* **WHAT YOU WILL DO**
Would you filter these records and copy every line that has the word "JSON"?

* **THE RECORDS**

(* ===== verification/Transport.v ===== *)
(** * Lines on their way to the worker (client.go)

    The agent posts its log lines as JSON; the worker gets the text as a
    string of characters.  JSON carries text: [json.Marshal] writes a byte
    that is not part of valid UTF-8 as the replacement character.
    [received] is a line as the worker sees it, by code points; what follows
    is that this commutes with putting a line together and with quoting. *)
From Stdlib Require Import ZArith Lia Ascii String.
From stdpp Require Import base tactics list.
From S2P Require Import Prelude.
Local Open Scope Z_scope.

(** ** UTF-8, as Go decodes it *)

Definition in_range (lo hi b : Z) : bool := (lo <=? b) && (b <=? hi).

(** The sequences of two, three and four bytes. *)
Definition utf8_2 (b c1 : Z) : bool := in_range 0xC2 0xDF b && in_range 0x80 0xBF c1.
Definition utf8_3 (b c1 c2 : Z) : bool :=
  in_range 0xE0 0xEF b
  && in_range (if b =? 0xE0 then 0xA0 else 0x80) (if b =? 0xED then 0x9F else 0xBF) c1 && in_range 0x80 0xBF c2.
Definition utf8_4 (b c1 c2 c3 : Z) : bool :=
  in_range 0xF0 0xF4 b
  && in_range (if b =? 0xF0 then 0x90 else 0x80) (if b =? 0xF4 then 0x8F else 0xBF) c1
  && in_range 0x80 0xBF c2 && in_range 0x80 0xBF c3.

(** The character that starts with [b], not ASCII, and how many of the bytes
    [s] after it belong to it. *)
Definition multi (b : Z) (s : list Z) : option (Z * nat) :=
  match s with
  | [] => None
  | c1 :: s =>
      if utf8_2 b c1 then Some ((b - 0xC0) * 64 + (c1 - 0x80), 1%nat) else
      match s with
      | [] => None
      | c2 :: s =>
          if utf8_3 b c1 c2 then Some (((b - 0xE0) * 64 + (c1 - 0x80)) * 64 + (c2 - 0x80), 2%nat) else
          match s with
          | [] => None
          | c3 :: _ =>
              if utf8_4 b c1 c2 c3
              then Some ((((b - 0xF0) * 64 + (c1 - 0x80)) * 64 + (c2 - 0x80)) * 64 + (c3 - 0x80), 3%nat)
              else None
          end
      end
  end.

(** U+FFFD *)
Definition replacement_char : Z := 0xFFFD.

(** The characters of a byte string, its first [skip] bytes belonging to the
    one before. *)
Fixpoint chars_of (skip : nat) (s : list Z) : list Z :=
  match s with
  | [] => []
  | b :: s =>
      match skip with
      | S skip => chars_of skip s
      | O =>
          if b <? 0x80 then b :: chars_of 0 s else
          match multi b s with
          | Some (ch, k) => ch :: chars_of k s
          | None => replacement_char :: chars_of 0 s
          end
      end
  end.

Definition received (s : list Z) : list Z := chars_of 0 s.

Example received_ex :
  received (zs "/tmp/" ++ [0xC3; 0xA9; 0xFF; 0xE2; 0x82; 0xAC; 0xED; 0xA0; 0x80; 0xF0; 0x9F; 0x98; 0x80])
  = zs "/tmp/" ++ [0xE9; 0xFFFD; 0x20AC; 0xFFFD; 0xFFFD; 0xFFFD; 0x1F600].
Proof. reflexivity. Qed.

(** ** Runs of bytes outside ASCII *)

(** The bytes up to the first ASCII character. *)
Fixpoint high (s : list Z) : list Z :=
  match s with
  | [] => []
  | b :: s => if b <? 0x80 then [] else b :: high s
  end.

Lemma in_range_iff lo hi b : in_range lo hi b = true ↔ lo ≤ b ≤ hi.
Proof. unfold in_range. lia. Qed.

Lemma multi_high b s : multi b s = multi b (high s).
Proof.
  assert (H2 : ∀ c, c < 0x80 → utf8_2 b c = false) by (unfold utf8_2, in_range; lia).
  assert (H3 : ∀ c c', c < 0x80 ∨ c' < 0x80 → utf8_3 b c c' = false).
  { unfold utf8_3, in_range. intros c c' H. destruct (b =? 0xE0), (b =? 0xED); lia. }
  assert (H4 : ∀ c c' c'', c < 0x80 ∨ c' < 0x80 ∨ c'' < 0x80 → utf8_4 b c c' c'' = false).
  { unfold utf8_4, in_range. intros c c' c'' H. destruct (b =? 0xF0), (b =? 0xF4); lia. }
  destruct s as [|c1 s]; [done|]. cbn [high multi].
  destruct (Z.ltb_spec c1 0x80); cbn [multi].
  { rewrite H2 by done. destruct s as [|c2 s]; [done|]. rewrite H3 by auto.
    destruct s as [|c3 s]; [done|]. by rewrite H4 by auto. }
  destruct (utf8_2 b c1); [done|]. destruct s as [|c2 s]; [done|]. cbn [high].
  destruct (Z.ltb_spec c2 0x80); cbn [multi].
  { rewrite H3 by auto. destruct s as [|c3 s]; [done|]. by rewrite H4 by auto. }
  destruct (utf8_3 b c1 c2); [done|]. destruct s as [|c3 s]; [done|]. cbn [high].
  destruct (Z.ltb_spec c3 0x80); [|done]. by rewrite H4 by auto.
Qed.

(** The first [k] bytes are there, and none is ASCII. *)
Definition inside (k : nat) (s : list Z) : Prop := (k ≤ length (high s))%nat.

Lemma multi_inside b s ch k : multi b s = Some (ch, k) → inside k s ∧ 0x80 ≤ ch.
Proof.
  unfold inside. rewrite multi_high. generalize (high s). clear s. intros s. unfold multi.
  destruct s as [|c1 s]; [done|].
  destruct (utf8_2 b c1) eqn:E2.
  { intros [= <- <-]. unfold utf8_2 in E2. rewrite andb_true_iff, !in_range_iff in E2. cbn [length]. lia. }
  destruct s as [|c2 s]; [done|]. destruct (utf8_3 b c1 c2) eqn:E3.
  { intros [= <- <-]. unfold utf8_3 in E3. rewrite !andb_true_iff, !in_range_iff in E3. cbn [length].
    destruct (Z.eqb_spec b 0xE0), (Z.eqb_spec b 0xED); lia. }
  destruct s as [|c3 s]; [done|]. destruct (utf8_4 b c1 c2 c3) eqn:E4; [|done].
  intros [= <- <-]. unfold utf8_4 in E4. rewrite !andb_true_iff, !in_range_iff in E4. cbn [length].
  destruct (Z.eqb_spec b 0xF0), (Z.eqb_spec b 0xF4); lia.
Qed.

Lemma inside_0 s : inside 0 s.
Proof. unfold inside. lia. Qed.

Lemma inside_S k b s : inside (S k) (b :: s) → 0x80 ≤ b ∧ inside k s.
Proof. unfold inside. cbn [high]. destruct (Z.ltb_spec b 0x80); cbn [length]; [lia|]. split; [lia|lia]. Qed.

(** ** Lines put together *)

(** Text that starts with an ASCII character, or is empty. *)
Definition starts_ascii (r : list Z) : Prop := match r with [] => True | b :: _ => b < 0x80 end.

Lemma high_app s r : starts_ascii r → high (s ++ r) = high s.
Proof.
  intros Hr. induction s as [|b s IH]; cbn [app high].
  - destruct r as [|b r]; [done|]. cbn in *. by rewrite (proj2 (Z.ltb_lt b 0x80)).
  - destruct (b <? 0x80); [done|]. by rewrite IH.
Qed.

Lemma chars_of_app s r : starts_ascii r → ∀ k, inside k s → chars_of k (s ++ r) = chars_of k s ++ received r.
Proof.
  intros Hr. induction s as [|b s IH]; intros k Hk.
  { unfold inside in Hk. cbn in Hk. by replace k with 0%nat by lia. }
  cbn [app chars_of]. destruct k as [|k].
  - destruct (b <? 0x80); cbn [app]; [by rewrite IH by apply inside_0|].
    rewrite (multi_high b (s ++ r)), high_app, <- multi_high by done.
    destruct (multi b s) as [[ch k]|] eqn:E; cbn [app].
    + by rewrite IH by eapply multi_inside, E.
    + by rewrite IH by apply inside_0.
  - apply inside_S in Hk as [_ Hk]. by apply IH.
Qed.

Lemma received_app s r : starts_ascii r → received (s ++ r) = received s ++ received r.
Proof. intros Hr. apply chars_of_app; [done|apply inside_0]. Qed.

Lemma received_ascii s : Forall (λ b, b < 0x80) s → received s = s.
Proof.
  unfold received. induction 1 as [|b s Hb Hs IH]; [done|]. cbn [chars_of].
  by rewrite (proj2 (Z.ltb_lt b 0x80)), IH.
Qed.

Lemma received_ascii_app s r : Forall (λ b, b < 0x80) s → received (s ++ r) = s ++ received r.
Proof.
  intros Hs. induction Hs as [|b s Hb Hs IH]; [done|]. unfold received in *. cbn [app chars_of].
  by rewrite (proj2 (Z.ltb_lt b 0x80)), IH.
Qed.

(** ** Quoting *)

Section quote.
(** A byte-wise replacement of ASCII characters by ASCII text. *)
Context (f : Z → list Z).
Hypothesis f_ascii : ∀ b, b < 0x80 → f b ≠ [] ∧ Forall (λ c, c < 0x80) (f b).
Hypothesis f_high : ∀ b, 0x80 ≤ b → f b = [b].

Lemma high_bind s : high (s ≫= f) = high s.
Proof.
  induction s as [|b s IH]; [done|]. cbn [mbind list_bind high].
  destruct (Z.ltb_spec b 0x80) as [Hb|Hb].
  - destruct (f_ascii b Hb) as [Hne Hf]. destruct (f b) as [|c l]; [done|]. apply Forall_cons in Hf as [Hc _].
    cbn [app high]. by rewrite (proj2 (Z.ltb_lt c 0x80)).
  - rewrite f_high by done. cbn [app high]. rewrite (proj2 (Z.ltb_ge b 0x80)) by done. by rewrite IH.
Qed.

Lemma chars_of_bind s : ∀ k, inside k s → chars_of k (s ≫= f) = chars_of k s ≫= f.
Proof.
  induction s as [|b s IH]; intros k Hk; [by destruct k|]. cbn [mbind list_bind]. destruct k as [|k].
  - cbn [chars_of]. destruct (Z.ltb_spec b 0x80) as [Hb|Hb].
    + destruct (f_ascii b Hb) as [_ Hf]. change (chars_of 0) with received. rewrite received_ascii_app by done.
      cbn [mbind list_bind]. f_equal. apply IH, inside_0.
    + rewrite f_high by done. cbn [app chars_of]. rewrite (proj2 (Z.ltb_ge b 0x80)) by done.
      rewrite (multi_high b (s ≫= f)), high_bind, <- multi_high.
      destruct (multi b s) as [[ch k]|] eqn:E; cbn [mbind list_bind].
      * destruct (multi_inside _ _ _ _ E) as [Hin Hch]. by rewrite f_high, IH.
      * rewrite f_high by (unfold replacement_char; lia). by rewrite IH by apply inside_0.
  - apply inside_S in Hk as [Hb Hk]. rewrite f_high by done. cbn [app chars_of]. by apply IH.
Qed.

Lemma received_bind s : received (s ≫= f) = received s ≫= f.
Proof. apply chars_of_bind, inside_0. Qed.
End quote.

(** ** Characters *)

(** An ASCII character is received exactly where it was sent. *)
Lemma chars_of_ascii c s : c < 0x80 → ∀ k, inside k s → c ∈ chars_of k s ↔ c ∈ s.
Proof.
  intros Hc. induction s as [|b s IH]; intros k Hk; [done|]. cbn [chars_of]. rewrite elem_of_cons. destruct k as [|k].
  - destruct (Z.ltb_spec b 0x80); [by rewrite elem_of_cons, IH by apply inside_0|].
    destruct (multi b s) as [[ch k]|] eqn:E; rewrite elem_of_cons.
    + destruct (multi_inside _ _ _ _ E) as [Hin Hch]. rewrite IH by done. split; intros [->|?]; auto; lia.
    + rewrite IH by apply inside_0. unfold replacement_char. split; intros [->|?]; auto; lia.
  - apply inside_S in Hk as [Hb Hk]. rewrite IH by done. split; [auto|]. intros [->|?]; [lia|done].
Qed.

Lemma received_no_newline s : (10 ∉ s) → (10 ∉ received s).
Proof. intros H. unfold received. by rewrite chars_of_ascii by (lia || apply inside_0). Qed.

Lemma received_nil s : received s = [] ↔ s = [].
Proof.
  unfold received. destruct s as [|b s]; [done|]. cbn [chars_of].
  destruct (b <? 0x80), (multi b s) as [[]|]; done.
Qed.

* **REPLY**
    The agent posts its log lines as JSON; the worker gets the text as a
    string of characters.  JSON carries text: [json.Marshal] writes a byte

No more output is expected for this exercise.